Firstly it can feel very different working in the first mode than the second, especially if you were the person with the big pile of incomplete planes in front of you. The stress levels in the first run through were far higher and the quality of the planes produced lower.
Another surprising lesson from this is that the number of planes completed per minute for each run through is the same, the work takes as long as it takes. The key difference is in the first run through some of the planes spent longer partially complete than in the second, this was clearly demonstrated by the time it took for the special coloured paper plane to be completed. In the first run through it was a random (high) number, depending on how many planes were already in the system and how long it took to clear the backlog, in the second run through it was the same amount of time as every other plane, i.e. the second system was entirely predictable whilst the first was not.
If you have an unpredictable system (the first run through) then it can be tempting to put something through as a priority, i.e. it jumps the queue of things already in the system, but then the temptation is to add something else as a priority, and then something else and before you know it you have a system full of priority items. The best solution to priority is to have a stable system and do the prioritisation before the work enters the system.
The final thing that we explored was how a local optimisation can bring about a global sub optimisation e.g. if we’d split our team in 2 and the first team built their part of the plane really quickly but the second team couldn’t work at the same pace then there would just be a backlog between the 2 teams and nothing would be gained — when optimising you need to consider the whole system.
Trains (and incremental delivery)
The next workshop was designed to help our teams appreciate the value of incremental delivery and we used the Train Game described on tastycupcakes.org.
The game involves two teams building train tracks and getting paid for certain features. One team works in a big bang delivery approach, just getting paid on delivery and the other team delivers in sprints, accruing money each sprint depending on what features they’d delivered.
The exercise is obviously biased towards the team working in sprints but that doesn’t mean the lessons aren’t powerful. We’ve run this exercise across several of our teams now and each time the results have been similar.
No matter how much time we run the exercise for (10 sprints of 1 minute were not uncommon) the big bang team are rarely “done” at the end and often haven’t included all the features that the sprint team have.
The other glaring lesson is that the sprint team have usually delivered in their third sprint the same value as the big bang team do in the total time — somehow, they just seem to get to the value a lot earlier than the big bang team.
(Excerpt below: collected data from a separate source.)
(** X4. With at least one segment and any radius and width, every computed
    point of [squircle] lies on the circle of its inner or outer radius
    ([x ^ 2 + y ^ 2] is the square of that radius, also when the radius is
    negative), and no point of the result, the closing one included, is
    farther than [|radius| + |width| / 2] from the centre. *)
Theorem squircle_vertices_on_circles
    (radius width angle_offset : R) (segments : Z) :
  (1 <= segments)%Z ->
  exists xy : list R * list R,
    squircle radius width angle_offset segments = Ok xy /\
    (forall k : nat,
        (k < Z.to_nat segments)%nat ->
        exists x y : R,
          vertex xy k = Some (x, y) /\
          x ^ 2 + y ^ 2
          = (if Nat.even k then radius - width / 2
             else radius + width / 2) ^ 2) /\
    (forall (k : nat) (x y : R),
        vertex xy k = Some (x, y) ->
        x ^ 2 + y ^ 2 <= (Rabs radius + Rabs width / 2) ^ 2).
Proof.
  intros Hseg.
  pose proof (squircle_closed radius width angle_offset segments Hseg) as Hsq.
  cbv zeta in Hsq. rewrite Hsq. clear Hsq.
  pose proof (ring_points_length radius width angle_offset segments) as Hlen.
  pose proof (ring_points_nth radius width angle_offset segments) as Hnth.
  set (pts := ring_points radius width angle_offset segments) in *.
  assert (Hon : forall k x y,
             nth_error pts k = Some (x, y) ->
             x ^ 2 + y ^ 2 = bump_radius radius width k ^ 2).
  { intros k x y Hk.
    assert (Hlt : (k < Z.to_nat segments)%nat)
      by (rewrite <- Hlen; apply nth_error_Some; congruence).
    rewrite Hnth in Hk by assumption. injection Hk as Hk.
    pose proof (circle_on_radius (bump_radius radius width k)
                  (ring_angle angle_offset segments k)) as Hc.
    rewrite Hk in Hc. exact Hc. }
  eexists. split; [reflexivity |]. split.
  - intros k Hk. rewrite vertex_map, nth_error_app1 by lia.
    destruct (nth_error pts k) as [[x y] |] eqn:Ek.
    + exists x, y. split; [reflexivity |]. apply (Hon k x y Ek).
    + apply nth_error_None in Ek. lia.
  - intros k x y Hv. rewrite vertex_map in Hv.
    destruct (Nat.lt_ge_cases k (length pts)) as [Hlt | Hge].
    + rewrite nth_error_app1 in Hv by assumption.
      rewrite (Hon k x y Hv). apply bump_radius_bound.
    + rewrite nth_error_app2 in Hv by assumption.
      destruct pts as [| p rest]; [cbn in Hlen; lia |].
      cbn [firstn] in Hv.
      destruct (k - length (p :: rest))%nat as [| j] eqn:Ej;
        [| destruct j; discriminate].
      cbn in Hv. injection Hv as ->.
      rewrite (Hon 0%nat x y eq_refl). apply bump_radius_bound.
Qed.

Lemma squircle_vertices_on_circles_witness :
  exists xy : list R * list R,
    squircle 1 3 0 1 = Ok xy /\
    exists x y : R, vertex xy 0 = Some (x, y) /\ x ^ 2 + y ^ 2 = (1 - 3 / 2) ^ 2.
Proof.
  destruct (squircle_vertices_on_circles 1 3 0 1) as [xy [H [Hon _]]];
    [lia |].
  exists xy. split; [exact H |].
  destruct (Hon 0%nat) as [x [y Hxy]]; [cbn; lia |].
  exists x, y. exact Hxy.
Defined.

Lemma squircle_nonpositive (radius width angle_offset : R) (segments : Z) :
  (segments <= 0)%Z ->
  squircle radius width angle_offset segments =
  Raise (if (segments <? -1)%Z then ValueError else IndexError).
Proof.
  intros Hseg.
  destruct (Z.ltb_spec segments (-1)) as [Hlt | Hge].
  - unfold squircle. rewrite linspace_negative by lia. reflexivity.
  - assert (Hcases : segments = 0%Z \/ segments = (-1)%Z) by lia.
    destruct Hcases as [-> | ->]; reflexivity.
Qed.

(** X5. Without a segment [squircle] never returns: for [segments] 0 or -1
    the loop adds nothing and [x[0]] raises [IndexError]; for
    [segments <= -2] [np.linspace] is asked for a negative number of samples
    and raises [ValueError] before the loop. *)
Theorem squircle_error_kinds (radius width angle_offset : R) (segments : Z) :
  (segments <= 0)%Z ->
  squircle radius width angle_offset segments =
  Raise (if (segments <? -1)%Z then ValueError else IndexError).
Proof. apply squircle_nonpositive. Qed.

Lemma squircle_error_kinds_witness :
  squircle 1 (1 / 10) 0 (-1) = Raise IndexError /\
  squircle 1 (1 / 10) 0 (-2) = Raise ValueError.
Proof.
  split.
  - apply (squircle_error_kinds 1 (1 / 10) 0 (-1)). lia.
  - apply (squircle_error_kinds 1 (1 / 10) 0 (-2)). lia.
Defined.

Lemma ring_points_period (radius width angle_offset : R) (segments m : Z) :
  ring_points radius width (angle_offset + 2 * PI * IZR m) segments
  = ring_points radius width angle_offset segments.
Proof.
  unfold ring_points. apply map_ext. intros k.
  replace (ring_angle (angle_offset + 2 * PI * IZR m) segments k)
    with (ring_angle angle_offset segments k + 2 * PI * IZR m)
    by (unfold ring_angle, Rdiv; ring).
  apply circle_period.
Qed.

(** X6. [squircle] has period [2 * PI] in its angular offset: an offset
    moved by whole turns gives the same coordinates, or the same
    exception. *)
Theorem squircle_offset_whole_turns
    (radius width angle_offset : R) (segments m : Z) :
  squircle radius width (angle_offset + 2 * PI * IZR m) segments
  = squircle radius width angle_offset segments.
Proof.
  destruct (Z_lt_le_dec 0 segments) as [Hpos | Hneg].
  - pose proof (squircle_closed radius width angle_offset segments
                  ltac:(lia)) as H1.
    pose proof (squircle_closed radius width
                  (angle_offset + 2 * PI * IZR m) segments ltac:(lia)) as H2.
    cbv zeta in H1, H2. rewrite H1, H2, ring_points_period. reflexivity.
  - rewrite !squircle_nonpositive by assumption. reflexivity.
Qed.

(** * Further properties of the schedule *)

Lemma schedule_value (rot_rings : Z) (rot_offset : R) (offsets : list R)
    (j : nat) :
  Z.even rot_rings = true ->
  (4 <= rot_rings)%Z ->
  offsets_schedule rot_rings rot_offset = Ok offsets ->
  (j < length offsets)%nat ->
  nth j offsets 0
  = rot_offset * INR (Nat.min j (length offsets - j))
    / INR (Z.to_nat (rot_rings / 2) - 1).
Proof.
  intros Heven Hp Hs Hj.
  destruct (schedule_nth rot_rings rot_offset Heven Hp offsets Hs)
    as [Hlen _].
  pose proof (schedule_triangle rot_rings rot_offset Heven Hp offsets j Hs)
    as Ht.
  rewrite <- Hlen in Ht. specialize (Ht Hj).
  apply nth_error_nth with (d := 0) in Ht. exact Ht.
Qed.

(** X7. For an even period of at least 4, going from one ring to the next
    always turns the offset by one step [rot_offset / (period / 2 - 1)]: up
    while the index within the cycle is below [period / 2 - 1], down after
    it, and down once more from the last entry of the schedule back to its
    first. *)
Theorem schedule_neighbours_one_step (rot_rings : Z) (rot_offset : R) :
  Z.even rot_rings = true ->
  (4 <= rot_rings)%Z ->
  exists offsets : list R,
    offsets_schedule rot_rings rot_offset = Ok offsets /\
    forall i : nat,
      let n := length offsets in
      let step := rot_offset / INR (Z.to_nat (rot_rings / 2) - 1) in
      nth (S i mod n) offsets 0 - nth (i mod n) offsets 0
      = if (i mod n <? Z.to_nat (rot_rings / 2) - 1)%nat
        then step else - step.
Proof.
  intros Heven Hp.
  pose proof (offsets_schedule_closed rot_rings rot_offset Heven Hp) as Hc.
  cbv zeta in Hc.
  destruct (schedule_sizes rot_rings Heven Hp) as [Hh Hn].
  destruct (schedule_nth rot_rings rot_offset Heven Hp _ Hc) as [Hlen _].
  pose proof (fun j => schedule_value rot_rings rot_offset _ j Heven Hp Hc)
    as Hv.
  set (offsets := _ ++ _) in *.
  set (h := Z.to_nat (rot_rings / 2)) in *.
  exists offsets. split; [exact Hc |].
  intros i n step. unfold step. clear step.
  assert (Hn2 : n = (2 * (h - 1))%nat) by (unfold n; lia).
  assert (Hj : (i mod n < n)%nat) by (apply Nat.mod_upper_bound; lia).
  assert (Hnext : (S i mod n
                   = if (S (i mod n) <? n)%nat then S (i mod n) else 0)%nat).
  { replace (S i) with (i + 1)%nat by lia.
    rewrite Nat.Div0.add_mod, (Nat.mod_small 1 n) by lia.
    destruct (Nat.ltb_spec (S (i mod n)) n) as [Hlt | Hge].
    - rewrite Nat.mod_small by lia. lia.
    - replace (i mod n + 1)%nat with n by lia. apply Nat.Div0.mod_same. }
  set (j := (i mod n)%nat) in *.
  assert (Hm : INR (h - 1) <> 0) by (apply not_0_INR; lia).
  fold n in Hv. rewrite Hnext.
  destruct (Nat.ltb_spec (S j) n) as [Hlt | Hge].
  - rewrite (Hv j), (Hv (S j)) by lia.
    destruct (Nat.ltb_spec j (h - 1)) as [Hup | Hdown].
    + replace (Nat.min j (n - j)) with j by lia.
      replace (Nat.min (S j) (n - S j)) with (S j) by lia.
      rewrite S_INR. field. assumption.
    + replace (Nat.min j (n - j)) with (S (n - S j)) by lia.
      replace (Nat.min (S j) (n - S j)) with (n - S j)%nat by lia.
      rewrite S_INR. field. assumption.
  - rewrite (Hv j), (Hv 0%nat) by lia.
    destruct (Nat.ltb_spec j (h - 1)) as [Hup | Hdown]; [lia |].
    replace (Nat.min j (n - j)) with 1%nat by lia.
    cbn [Nat.min INR]. field. assumption.
Qed.

Lemma schedule_neighbours_one_step_witness :
  exists offsets : list R,
    offsets_schedule 6 1 = Ok offsets /\
    nth (S 3 mod length offsets) offsets 0
    - nth (3 mod length offsets) offsets 0
    = (if (3 mod length offsets <? Z.to_nat (6 / 2) - 1)%nat
       then 1 / INR (Z.to_nat (6 / 2) - 1)
       else - (1 / INR (Z.to_nat (6 / 2) - 1))).
Proof.
  destruct (schedule_neighbours_one_step 6 1) as [offsets [H Hstep]];
    [reflexivity | lia |].
  exists offsets. split; [exact H | exact (Hstep 3%nat)].
Defined.

(** * Further properties of [redraw] *)

Section RedrawOutcome.

Context {Color Gradient : Type}.
Variables segments num_rings widget_rot_rings : Z.
Variables rot_offset rad_offset bump_size : R.
Variable cmap : R -> Color.
Variable s : AppWindow Color Gradient.

(** Every way [pattern] can end, by the doubled [rot_rings], the number of
    rings and the number of segments. *)
Lemma pattern_outcome :
  let run := pattern segments num_rings (widget_rot_rings * 2) rot_offset
                     rad_offset bump_size cmap s in
  let cleared := mkApp (_controls s) (_gradient s) [] in
  ((widget_rot_rings <= 0)%Z -> run = (Raise ValueError, s)) /\
  ((1 <= widget_rot_rings)%Z -> (num_rings <= 0)%Z ->
   run = (Ok tt, cleared)) /\
  (widget_rot_rings = 1%Z -> (1 <= num_rings)%Z ->
   run = (Raise ZeroDivisionError, cleared)) /\
  ((2 <= widget_rot_rings)%Z -> (1 <= num_rings)%Z -> (segments <= 0)%Z ->
   run = (Raise (if (segments <? -1)%Z then ValueError else IndexError),
          cleared)) /\
  ((2 <= widget_rot_rings)%Z -> (1 <= num_rings)%Z -> (1 <= segments)%Z ->
   fst run = Ok tt /\
   _controls (snd run) = _controls s /\
   _gradient (snd run) = _gradient s /\
   length (ax (snd run)) = Z.to_nat num_rings).
Proof.
  intros run cleared. unfold run, cleared. clear run cleared.
  assert (Hbig : (2 <= widget_rot_rings)%Z ->
            exists offsets : list R,
              offsets_schedule (widget_rot_rings * 2) rot_offset = Ok offsets /\
              length offsets = Z.to_nat (widget_rot_rings * 2 - 2)).
  { intros Hrr.
    assert (Heven : Z.even (widget_rot_rings * 2) = true)
      by (rewrite Z.even_mul; apply orb_true_r).
    assert (Hp : (4 <= widget_rot_rings * 2)%Z) by lia.
    pose proof (offsets_schedule_closed _ rot_offset Heven Hp) as Hc.
    cbv zeta in Hc.
    destruct (schedule_nth _ rot_offset Heven Hp _ Hc) as [Hlen _].
    eexists. split; [exact Hc | exact Hlen]. }
  split; [| split; [| split; [| split]]].
  - intros Hrr. apply pattern_schedule_raises, schedule_negative_size. lia.
  - intros Hrr Hnr.
    destruct (Z.eq_dec widget_rot_rings 1) as [-> | Hne].
    + apply (pattern_no_rings _ _ _ _ _ _ _ []);
        [apply schedule_period_2 | lia].
    + destruct Hbig as [offsets [Hc _]]; [lia |].
      apply (pattern_no_rings _ _ _ _ _ _ _ offsets); [exact Hc | lia].
  - intros -> Hnr.
    apply (pattern_first_ring_raises _ _ _ _ _ _ _ []);
      [apply schedule_period_2 | exact Hnr | reflexivity].
  - intros Hrr Hnr Hseg.
    destruct Hbig as [offsets [Hc Hlen]]; [exact Hrr |].
    apply (pattern_first_ring_raises _ _ _ _ _ _ _ offsets);
      [exact Hc | exact Hnr |].
    rewrite ring_0_squircle by (lia || assumption).
    rewrite squircle_nonpositive by assumption. reflexivity.
  - intros Hrr Hnr Hseg.
    destruct Hbig as [offsets [Hc Hlen]]; [exact Hrr |].
    rewrite (pattern_lines segments num_rings (widget_rot_rings * 2)
               rot_offset rad_offset bump_size cmap offsets);
      [| exact Hseg | lia | exact Hlen | exact Hc].
    cbn [fst snd _controls _gradient ax].
    rewrite length_map, length_seq. repeat split; reflexivity.
Qed.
The final lesson is the cumulative value of early delivery, it’s a bit like compound interest, getting a feature that somebody values to them as early as possible means they can make use of it and they will start “paying” for it. The fact that the final sprints of both teams are worth roughly the same can hide the fact that you could have been paid an increasing percentage of the amount for the previous 9 sprints, overall you’re going to earn more money.
There were some other interesting observations made: the sprinting team spent more time communicating, collaborating and focusing on the high value items early. Often the big bang team fractured into individuals trying out their own ideas, there was no grand plan.
Automobiles
The title of this article was a bit of a cheat. Has anybody got any experiences of using an exercise based on cars they’d like to share? I feel like I need one to complete my vehicle based repertoire.